Il y avait naguère un jeune écrivain italien, redoutable et un peu cynique, fameux par ses boutades, par la cruauté de ses sarcasmes, et par l’âpreté agressive de ses convictions nihilistes. Il ne respectait rien ni personne. Ne proclamait-il pas les bienfaits de la guerre et l’utilité des massacres ? Sur quoi, un journal catholique dénonçait ce « petit Néron « et ce « dangereux histrion, » et réclamait pour lui les rigueurs de la censure, comme l’Ancien Régime mettait Voltaire à la Bastille. Mais voici que, brusquement, tout change : Giovanni Papini fait une volte-face éclatante. L’athée, l’iconoclaste est touché par la Grâce. Il rentre dans le sein de l’Église, et nous en donne pour gage une Vie de Jésus-Christ qui est le plus populaire des livres de l’année : les éditions s’enlèvent par vingt mille exemplaires. Et la Civiltà Cattolica salue comme un signe des temps le retour de la brebis perdue qui, d’un objet de scandale, devient publiquement un objet d’édification.

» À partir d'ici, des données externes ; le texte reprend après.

(** [bool(d)] *)
Definition truthy (d : dict V) : bool :=
  match d with [] => false | _ => true end.
End Ops.

End PyDict.

(** ** Single precision

    USD holds the attributes of type [float], [float3], [point3f] and
    [quatf] in binary32.  A Python float written to one of them is
    converted as C converts a [double] to a [float]: to the nearest
    binary32 number, ties to even, and to an infinity when it is out of
    range. *)

Module Float32.

Definition round (x : float) : float :=
  match Prim2SF x with
  | S754_finite s m e => SF2Prim (binary_normalize 24 128 (cond_Zopp s (Zpos m)) e s)
  | _ => x
  end.

End Float32.

(** Triples of floats: axes, anchors, vertices. *)
Definition vec3 : Type := float * float * float.

(** [Gf.Vec3f(float(x), float(y), float(z))] *)
Definition Vec3f (v : vec3) : vec3 :=
  let '(x, y, z) := v in (Float32.round x, Float32.round y, Float32.round z).

(** ** Paths

    Prim paths are handled as strings by the code and turned into
    [Sdf.Path] by the library.  A prim path is absolute and each of its
    names is an identifier: an ASCII letter or underscore followed by
    ASCII letters, digits and underscores.  These are the identifiers
    every release of USD accepts; a name outside the rule is taken as
    rejected. *)

Module Sdf.

Definition is_identifier_start (c : ascii) : bool :=
  Py.in_range 65 90 c || Py.in_range 97 122 c || Ascii.eqb c "_".

Definition is_identifier_char (c : ascii) : bool :=
  is_identifier_start c || Py.in_range 48 57 c.

(** [Sdf.Path.IsValidIdentifier] *)
Definition is_identifier (name : string) : bool :=
  match name with
  | EmptyString => false
  | String c rest => is_identifier_start c && Py.forall_chars is_identifier_char rest
  end.

(** The strings that denote the path of a prim. *)
Definition is_prim_path (path : string) : bool :=
  match path with
  | String "/" rest => forallb is_identifier (Py.split "/" rest)
  | _ => false
  end.

End Sdf.

(** ** [schemas.py] *)

Module Part.
(** [class Part(BaseModel)]; the [Literal] fields are the strings they
    are at run time. *)
Record t : Type := mk {
  id : string;
  name : string;
  type : string;
  role : string;
  mobility : string;
  mass : option float;
  density : option float;
  center_of_mass : option vec3;
  collision_type : string
}.

(** The values the [Literal] annotations admit. *)
Definition type_literal : list string := ["link"; "joint"; "base"; "tool"].
Definition role_literal : list string := ["actuator"; "support"; "gripper"; "sensor"; "other"].
Definition mobility_literal : list string := ["fixed"; "revolute"; "prismatic"].
Definition collision_type_literal : list string :=
  ["mesh"; "convexHull"; "convexDecomposition"; "none"].

Definition in_literal (l : list string) (s : string) : bool := existsb (String.eqb s) l.

(** Validation of the [Literal] fields, as done when a request is parsed. *)
Definition validate (p : t) : bool :=
  in_literal type_literal (type p) && in_literal role_literal (role p)
  && in_literal mobility_literal (mobility p)
  && in_literal collision_type_literal (collision_type p).
End Part.
(** Decoding a line reads neither the promise nor the rate-limit state nor
    the buffer, and leaves all three alone. *)
Lemma processLine_withPromise p line s :
  processLine JSON_parse line (openaiWithPromise p s)
  = (openaiWithPromise p (processLine JSON_parse line s).1,
     (processLine JSON_parse line s).2).
Proof.
  unfold processLine.
  destruct (String.eqb (trim line) ""); [reflexivity |].
  destruct (String.eqb (trim line) doneLine); [reflexivity |].
  destruct (startsWith line "data: "); [| reflexivity].
  destruct (JSON_parse (slice 6 line)) as [msg | data]; [reflexivity |].
  assert (Hmeta : storeMetadata data (openaiWithPromise p s)
                  = openaiWithPromise p (storeMetadata data s)).
  { unfold storeMetadata. simpl. by destruct (String.eqb (responseId s) ""). }
  rewrite Hmeta. destruct (choices data); reflexivity.
Qed.

Lemma openai_processLine_frame line s :
  promise (processLine JSON_parse line s).1 = promise s /\
  rateLimitState (processLine JSON_parse line s).1 = rateLimitState s /\
  buffer (processLine JSON_parse line s).1 = buffer s.
Proof.
  unfold processLine, storeMetadata.
  repeat case_match; simpl; repeat case_match; done.
Qed.

Lemma processLines_withPromise p lines : forall s,
  processLines JSON_parse lines (openaiWithPromise p s)
  = (openaiWithPromise p (processLines JSON_parse lines s).1,
     (processLines JSON_parse lines s).2).
Proof.
  induction lines as [| line rest IH]; intros s; simpl; [done |].
  rewrite processLine_withPromise.
  destruct (processLine JSON_parse line s) as [s1 [msg |]]; simpl; [done | apply IH].
Qed.

Lemma openai_processLines_frame lines : forall s,
  promise (processLines JSON_parse lines s).1 = promise s /\
  rateLimitState (processLines JSON_parse lines s).1 = rateLimitState s /\
  buffer (processLines JSON_parse lines s).1 = buffer s.
Proof.
  induction lines as [| line rest IH]; intros s; simpl; [done |].
  pose proof (openai_processLine_frame line s) as (Hp & Hr & Hb).
  destruct (processLine JSON_parse line s) as [s1 [msg |]]; simpl in *; [done |].
  destruct (IH s1) as (Hp' & Hr' & Hb'). by rewrite Hp', Hr', Hb'.
Qed.

Lemma openai_flushBuffer_frame s :
  promise (flushBuffer JSON_parse s) = promise s /\
  rateLimitState (flushBuffer JSON_parse s) = rateLimitState s.
Proof. unfold flushBuffer. repeat case_match; done. Qed.

Lemma step_withPromise est e p s :
  exists p',
    step JSON_parse est e (openaiWithPromise p s)
    = openaiWithPromise p' (step JSON_parse est e s).
Proof.
  destruct e as [chunk | now | msg]; simpl.
  - unfold on_data.
    change (buffer (openaiWithPromise p s)) with (buffer s).
    change (set_buffer ?b (openaiWithPromise p s))
      with (openaiWithPromise p (set_buffer b s)).
    rewrite processLines_withPromise.
    destruct (processLines JSON_parse _ _) as [s1 [msg |]]; simpl; eauto.
  - unfold on_end, flushBuffer.
    change (buffer (openaiWithPromise p s)) with (buffer s).
    repeat case_match; simpl; eauto.
  - unfold on_error. simpl. eauto.
Qed.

Il n’y a pas de roman plus dramatique qu’une conversion, mais il faut savoir ce qu’était en Italie, depuis vingt ans, le sacrilège auteur des Mémoires de Dieu, pour se figurer l’émotion et la curiosité qu’a pu y susciter l’apparition de la Vie du Christ. A la vérité, le mystère s’explique sans trop de peine. M. Papini était de ces passionnes que guette la croyance. Il appartenait à l’espèce des chrétiens qui s’ignorent.

  1. Giovanni Papini : Vita di Cristo, 1 vol. in-16 de XXIX-638 pages, Florence, Vallecchi, édit. 1921. Cf. Maurice Vaussard, L’intelligence catholique dans l’Italie du XXe siècle, préface de Georges Goyau, 1 vol. in-16, Paris, V. Lecoffre, 1921.